Keep to one stretch of the data below, the lines from the one with "destruct (is_affirmative fo)" up to and including the one with "assert (failure_ d2 = Ok) as Hd2.", and return that stretch exactly.
[[ Data supplied open ]]
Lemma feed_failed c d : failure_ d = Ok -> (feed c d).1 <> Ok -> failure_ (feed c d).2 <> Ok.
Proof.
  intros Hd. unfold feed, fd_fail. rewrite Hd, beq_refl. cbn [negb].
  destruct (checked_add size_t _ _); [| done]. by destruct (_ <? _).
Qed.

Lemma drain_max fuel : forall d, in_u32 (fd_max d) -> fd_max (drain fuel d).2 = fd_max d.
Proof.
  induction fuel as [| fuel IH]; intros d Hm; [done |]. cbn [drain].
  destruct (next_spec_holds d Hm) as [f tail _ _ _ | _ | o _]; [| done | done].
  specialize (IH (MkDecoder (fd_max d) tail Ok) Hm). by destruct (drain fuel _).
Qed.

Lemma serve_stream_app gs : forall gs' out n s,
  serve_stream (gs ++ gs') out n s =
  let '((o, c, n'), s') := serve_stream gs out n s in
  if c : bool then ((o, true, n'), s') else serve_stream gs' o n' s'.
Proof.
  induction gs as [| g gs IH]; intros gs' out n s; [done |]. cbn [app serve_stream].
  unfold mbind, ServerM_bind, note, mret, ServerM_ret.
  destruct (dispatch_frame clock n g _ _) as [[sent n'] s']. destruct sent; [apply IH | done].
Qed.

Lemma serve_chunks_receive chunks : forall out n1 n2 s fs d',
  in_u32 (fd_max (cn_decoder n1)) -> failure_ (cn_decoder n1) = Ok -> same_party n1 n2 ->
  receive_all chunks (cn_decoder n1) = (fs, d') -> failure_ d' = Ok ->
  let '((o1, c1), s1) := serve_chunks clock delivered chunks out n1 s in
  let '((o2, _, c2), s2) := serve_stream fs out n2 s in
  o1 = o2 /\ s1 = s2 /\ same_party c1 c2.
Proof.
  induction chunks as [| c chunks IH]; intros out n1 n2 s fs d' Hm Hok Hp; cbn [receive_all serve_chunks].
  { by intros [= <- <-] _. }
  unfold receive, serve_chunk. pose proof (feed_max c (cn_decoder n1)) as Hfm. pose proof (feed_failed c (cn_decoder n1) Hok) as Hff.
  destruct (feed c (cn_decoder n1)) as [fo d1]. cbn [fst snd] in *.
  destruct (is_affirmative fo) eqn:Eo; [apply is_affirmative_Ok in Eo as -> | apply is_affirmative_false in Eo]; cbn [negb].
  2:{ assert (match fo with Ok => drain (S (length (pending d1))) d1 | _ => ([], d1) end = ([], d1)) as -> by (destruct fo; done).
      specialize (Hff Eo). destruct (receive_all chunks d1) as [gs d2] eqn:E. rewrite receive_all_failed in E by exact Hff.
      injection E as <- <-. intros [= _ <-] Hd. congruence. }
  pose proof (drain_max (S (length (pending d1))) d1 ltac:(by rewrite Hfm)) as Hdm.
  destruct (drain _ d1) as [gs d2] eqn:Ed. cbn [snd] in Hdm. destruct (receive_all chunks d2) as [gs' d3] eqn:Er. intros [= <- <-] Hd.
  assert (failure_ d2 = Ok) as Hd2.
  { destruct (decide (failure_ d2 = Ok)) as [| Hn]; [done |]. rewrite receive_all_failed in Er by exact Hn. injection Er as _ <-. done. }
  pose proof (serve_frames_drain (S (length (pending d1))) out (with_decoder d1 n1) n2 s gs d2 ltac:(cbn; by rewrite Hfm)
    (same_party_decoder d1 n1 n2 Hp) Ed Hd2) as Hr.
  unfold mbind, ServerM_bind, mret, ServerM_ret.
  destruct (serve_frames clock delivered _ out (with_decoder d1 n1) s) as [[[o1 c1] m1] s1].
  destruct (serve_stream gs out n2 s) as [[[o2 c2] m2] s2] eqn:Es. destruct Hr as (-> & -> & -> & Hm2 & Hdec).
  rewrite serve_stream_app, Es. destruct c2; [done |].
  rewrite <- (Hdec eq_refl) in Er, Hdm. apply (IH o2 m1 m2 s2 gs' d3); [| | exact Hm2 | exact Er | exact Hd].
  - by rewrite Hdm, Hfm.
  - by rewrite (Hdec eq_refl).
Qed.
[[ Data supplied closed ]]
● **Output of the exercise**:
  destruct (is_affirmative fo) eqn:Eo; [apply is_affirmative_Ok in Eo as -> | apply is_affirmative_false in Eo]; cbn [negb].
  2:{ assert (match fo with Ok => drain (S (length (pending d1))) d1 | _ => ([], d1) end = ([], d1)) as -> by (destruct fo; done).
      specialize (Hff Eo). destruct (receive_all chunks d1) as [gs d2] eqn:E. rewrite receive_all_failed in E by exact Hff.
      injection E as <- <-. intros [= _ <-] Hd. congruence. }
  pose proof (drain_max (S (length (pending d1))) d1 ltac:(by rewrite Hfm)) as Hdm.
  destruct (drain _ d1) as [gs d2] eqn:Ed. cbn [snd] in Hdm. destruct (receive_all chunks d2) as [gs' d3] eqn:Er. intros [= <- <-] Hd.
  assert (failure_ d2 = Ok) as Hd2.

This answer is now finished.